Chestnut and Laguna Streets, where a popular transfer stop for tourists is marked only with yellow and black paint on a pole. Photo: Aaron Bialick

Chestnut and Laguna Streets, where a popular transfer stop for tourists is marked only with yellow and black paint on a pole. Photo: Aaron Bialick

The days of Muni stops marked with no visual cue except a utility pole with yellow paint and black stenciled letters are coming to an end.

As part of the Muni Forward upgrades launching this weekend, the SFMTA will raise the standard for signage at every stop.

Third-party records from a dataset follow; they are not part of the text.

Lemma membersOf_join room member w :
  membersOf room (join room member w) = membersOf room w ∪ {[member]}.
Proof.
  unfold join. case_decide as Hin.
  - apply set_eq. intros x. rewrite elem_of_union, elem_of_singleton.
    naive_solver.
  - unfold membersOf at 1. simpl. by rewrite lookup_insert_eq.
Qed.

Lemma membersOf_join_other room room' member w :
  room' ≠ room → membersOf room' (join room member w) = membersOf room' w.
Proof.
  intros Hne. unfold join. case_decide; [done|].
  unfold membersOf. simpl. by rewrite lookup_insert_ne.
Qed.

Lemma membersOf_leave_other room room' member w :
  room' ≠ room → membersOf room' (leave room member w) = membersOf room' w.
Proof.
  intros Hne. unfold leave. case_decide; [|done].
  unfold membersOf. simpl. by rewrite lookup_insert_ne.
Qed.

Lemma connect_world channel_name w :
  connect channel_name w
  = (Ret tt,
     set_sessions
       (<[channel_name := mkSession true []]>
          (sessions (join CHAT_GROUP channel_name w)))
       (join CHAT_GROUP channel_name w)).
Proof.
  unfold connect, bind. by rewrite channel_layer_call_configured.
Qed.

Lemma join_sessions room member w :
  sessions (join room member w) = sessions w.
Proof. unfold join. by case_decide. Qed.

(** X12: [connect] puts the consumer in the room ['chat_room'] with an
    open connection and nothing written yet, and touches no other member,
    consumer or group; a [disconnect] that follows takes exactly that
    consumer out of the room again. *)
Theorem connect_then_disconnect channel_name code w :
  (connect channel_name w).1 = Ret tt
  ∧ sessions (connect channel_name w).2 !! channel_name
    = Some (mkSession true [])
  ∧ (∀ c, c ≠ channel_name →
          sessions (connect channel_name w).2 !! c = sessions w !! c)
  ∧ (∀ c, c ∈ membersOf CHAT_GROUP (connect channel_name w).2
          ↔ c = channel_name ∨ c ∈ membersOf CHAT_GROUP w)
  ∧ (∀ c, c ∈ membersOf CHAT_GROUP
                (disconnect channel_name code (connect channel_name w).2).2
          ↔ c ≠ channel_name ∧ c ∈ membersOf CHAT_GROUP w)
  ∧ (∀ g, g ≠ CHAT_GROUP →
          membersOf g
            (disconnect channel_name code (connect channel_name w).2).2
          = membersOf g w).
Proof.
  rewrite connect_world. cbn [fst snd].
  unfold disconnect. rewrite channel_layer_call_configured.
  unfold group_discard. cbn [fst snd].
  split; [done|]. split; [|split; [|split; [|split]]].
  - cbn [sessions set_sessions]. by rewrite lookup_insert_eq.
  - intros c Hne. cbn [sessions set_sessions].
    by rewrite lookup_insert_ne, join_sessions.
  - intros c.
    change (membersOf CHAT_GROUP (set_sessions ?x ?y))
      with (membersOf CHAT_GROUP y).
    rewrite membersOf_join, elem_of_union, elem_of_singleton. naive_solver.
  - intros c. rewrite membersOf_leave, elem_of_difference, elem_of_singleton.
    change (membersOf CHAT_GROUP (set_sessions ?x ?y))
      with (membersOf CHAT_GROUP y).
    rewrite membersOf_join, elem_of_union, elem_of_singleton. naive_solver.
  - intros g Hne. rewrite membersOf_leave_other by done.
    change (membersOf g (set_sessions ?x ?y)) with (membersOf g y).
    by rewrite membersOf_join_other.
Qed.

At the very least, every stop will include a “flag” sign that lists the complete name of Muni routes that serve it, as well as their terminal stops and major destinations along the way.

“We’re really tuned into signage throughout the system,” Muni Forward manager Julie Kirschbaum told Streetsblog. “Even stops that don’t have shelters will have a flag.”

It’s a good step toward a more legible, easy-to-navigate Muni, especially for a system that’s relied on so heavily by tourists.

Even some pretty significant Muni stops lack basic visual cues. Take, for example, the inbound stop for the 30-Stockton at Laguna and Chestnut Streets in the Marina (pictured above). You might not guess from looking at it, but it’s the main transfer point for tourists headed downtown from the Golden Gate Bridge, connecting from the 28-19th Avenue. Many times I’ve taken that trip, only to watch the busload of map-toting passengers disembark and walk toward the nearest stop that has a shelter — going in the wrong direction. (I usually point them in the right direction, toward the empty-looking corner.)

The SFMTA has already started to roll out a batch of wayfinding upgrades to help orient Muni riders, including a new, more legible Muni map (though the maps are not always oriented correctly themselves).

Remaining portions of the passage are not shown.